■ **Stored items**
******

(** Switching and trying again, as _smAddRuleHybrid does. *)
Definition switch_and_add (R : sm_run) (s : sm_state) (args : sm_args) : exec (Z * sm_args * sm_state) :=
  g ← R s NATI_TRIG_TBL_SWITCH ArgsNull;
  let '(ret, _, s) := g in
  if ret =? 0 then R (SET_NATIOBJ_STATE NATI_STATE_HYBRID_DDR s) NATI_TRIG_ADD_RULE args
  else Done (ret, args, s).

Definition add_args (u : ipa_nat_ipv4_rule) (h : Z) : sm_args :=
  ArgsAddRule (hdl_of SRAM_SUB) (Some u) (Some h).

Lemma clear_fields_twice u : clear_fields (clear_fields u) = clear_fields u.
Proof. reflexivity. Qed.

Lemma add_callback R sub s x y u h0 :
  hybrid pd sub s x y -> rule_ok pd u ->
  let V := view (sm_maps s) sub x in
  (exists ret h s', _smAddRuleHybrid R s NATI_TRIG_ADD_RULE (add_args u h0) =
       Done (ret, add_args (clear_fields u) h, s') /\ failures s' = failures s /\
     add_outcome s' V h (rule_of pd (clear_fields u))) \/
  exists s1 x1, sub = SRAM_SUB /\ hybrid pd sub s1 x1 y /\ failures s1 = failures s /\
    (forall o, view (sm_maps s1) sub x1 o = V o) /\
    _smAddRuleHybrid R s NATI_TRIG_ADD_RULE (add_args u h0) =
      switch_and_add R s1 (add_args (clear_fields u) 0).
Proof.
  intros H Hu V. unfold _smAddRuleHybrid, add_args. rewrite (hybrid_handle _ _ _ _ _ H).
  destruct (add_to_table sub s x y u h0 NATI_TRIG_ADD_RULE H Hu)
    as (ret & h & s1 & x1 & -> & H1 & Hmaps & Hfail & Hhold & Hres). cbn [mbind exec_bind].
  destruct Hres as [(-> & Hn & Hc)|(Hret & -> & Hc)].
  - left. cbn [Z.eqb]. rewrite (hybrid_choose _ _ _ _ _ H1).
    destruct (add_handles sub s1 x x1 y h (rule_of pd (clear_fields u)) H1) as (ret & a & Ha & Ha1 & Hv); [|done..|].
    { rewrite Hmaps. exact (hy_maps _ _ _ _ _ H). }
    exists ret, h, (set_maps a s1). split; [|split; [exact Hfail|]].
    + revert Ha. destruct (ipa_nat_map_add (sm_maps s1) (o2n sub) h h) as [r1 m1].
      destruct (negb (r1 =? 0)); [now intros [= -> ->]|].
      destruct (ipa_nat_map_add m1 (n2o sub) h h) as [r2 m2]. now intros [= -> ->].
    + rewrite Hmaps in Hv. destruct Hv as [[Hno Hv]|[Hsome Hv]]; [left|right].
      * split; [exact Hno|]. exists sub, x1, y. split; [exact Ha1|]. intros o. symmetry. apply Hv.
      * split; [now left|]. exists sub, x1, y. split; [exact Ha1|]. intros o. symmetry. apply Hv.
  - rewrite (proj2 (Z.eqb_neq ret 0)) by done.
    assert (Hv : forall o, view (sm_maps s1) sub x1 o = V o).
    { rewrite Hmaps. exact (proj2 (maps_same _ _ _ _ (hy_maps _ _ _ _ _ H) Hc)). }
    destruct (bool_decide _ && negb _) eqn:E.
    + right. exists s1, x1. split; [|done]. apply andb_true_iff in E as [E _].
      apply bool_decide_eq_true in E. rewrite (hy_state _ _ _ _ _ H1) in E. now destruct sub.
    + left. exists ret, 0, s1. split; [done|]. split; [exact Hfail|]. right. split; [now right|].
      exists sub, x1, y. split; [exact H1|]. intros o. symmetry. apply Hv.
Qed.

******

■ **Directions for this task**
Each entry above must be retyped exactly.

■ **Written solution**
(** Switching and trying again, as _smAddRuleHybrid does. *)
Definition switch_and_add (R : sm_run) (s : sm_state) (args : sm_args) : exec (Z * sm_args * sm_state) :=
  g ← R s NATI_TRIG_TBL_SWITCH ArgsNull;
  let '(ret, _, s) := g in
  if ret =? 0 then R (SET_NATIOBJ_STATE NATI_STATE_HYBRID_DDR s) NATI_TRIG_ADD_RULE args
  else Done (ret, args, s).

Definition add_args (u : ipa_nat_ipv4_rule) (h : Z) : sm_args :=
  ArgsAddRule (hdl_of SRAM_SUB) (Some u) (Some h).

Lemma clear_fields_twice u : clear_fields (clear_fields u) = clear_fields u.
Proof. reflexivity. Qed.

Lemma add_callback R sub s x y u h0 :
  hybrid pd sub s x y -> rule_ok pd u ->
  let V := view (sm_maps s) sub x in
  (exists ret h s', _smAddRuleHybrid R s NATI_TRIG_ADD_RULE (add_args u h0) =
       Done (ret, add_args (clear_fields u) h, s') /\ failures s' = failures s /\
     add_outcome s' V h (rule_of pd (clear_fields u))) \/
  exists s1 x1, sub = SRAM_SUB /\ hybrid pd sub s1 x1 y /\ failures s1 = failures s /\
    (forall o, view (sm_maps s1) sub x1 o = V o) /\
    _smAddRuleHybrid R s NATI_TRIG_ADD_RULE (add_args u h0) =
      switch_and_add R s1 (add_args (clear_fields u) 0).
Proof.
  intros H Hu V. unfold _smAddRuleHybrid, add_args. rewrite (hybrid_handle _ _ _ _ _ H).
  destruct (add_to_table sub s x y u h0 NATI_TRIG_ADD_RULE H Hu)
    as (ret & h & s1 & x1 & -> & H1 & Hmaps & Hfail & Hhold & Hres). cbn [mbind exec_bind].
  destruct Hres as [(-> & Hn & Hc)|(Hret & -> & Hc)].
  - left. cbn [Z.eqb]. rewrite (hybrid_choose _ _ _ _ _ H1).
    destruct (add_handles sub s1 x x1 y h (rule_of pd (clear_fields u)) H1) as (ret & a & Ha & Ha1 & Hv); [|done..|].
    { rewrite Hmaps. exact (hy_maps _ _ _ _ _ H). }
    exists ret, h, (set_maps a s1). split; [|split; [exact Hfail|]].
    + revert Ha. destruct (ipa_nat_map_add (sm_maps s1) (o2n sub) h h) as [r1 m1].
      destruct (negb (r1 =? 0)); [now intros [= -> ->]|].
      destruct (ipa_nat_map_add m1 (n2o sub) h h) as [r2 m2]. now intros [= -> ->].
    + rewrite Hmaps in Hv. destruct Hv as [[Hno Hv]|[Hsome Hv]]; [left|right].
      * split; [exact Hno|]. exists sub, x1, y. split; [exact Ha1|]. intros o. symmetry. apply Hv.
      * split; [now left|]. exists sub, x1, y. split; [exact Ha1|]. intros o. symmetry. apply Hv.
  - rewrite (proj2 (Z.eqb_neq ret 0)) by done.
    assert (Hv : forall o, view (sm_maps s1) sub x1 o = V o).
    { rewrite Hmaps. exact (proj2 (maps_same _ _ _ _ (hy_maps _ _ _ _ _ H) Hc)). }
    destruct (bool_decide _ && negb _) eqn:E.
    + right. exists s1, x1. split; [|done]. apply andb_true_iff in E as [E _].
      apply bool_decide_eq_true in E. rewrite (hy_state _ _ _ _ _ H1) in E. now destruct sub.
    + left. exists ret, 0, s1. split; [done|]. split; [exact Hfail|]. right. split; [now right|].
      exists sub, x1, y. split; [exact H1|]. intros o. symmetry. apply Hv.
Qed.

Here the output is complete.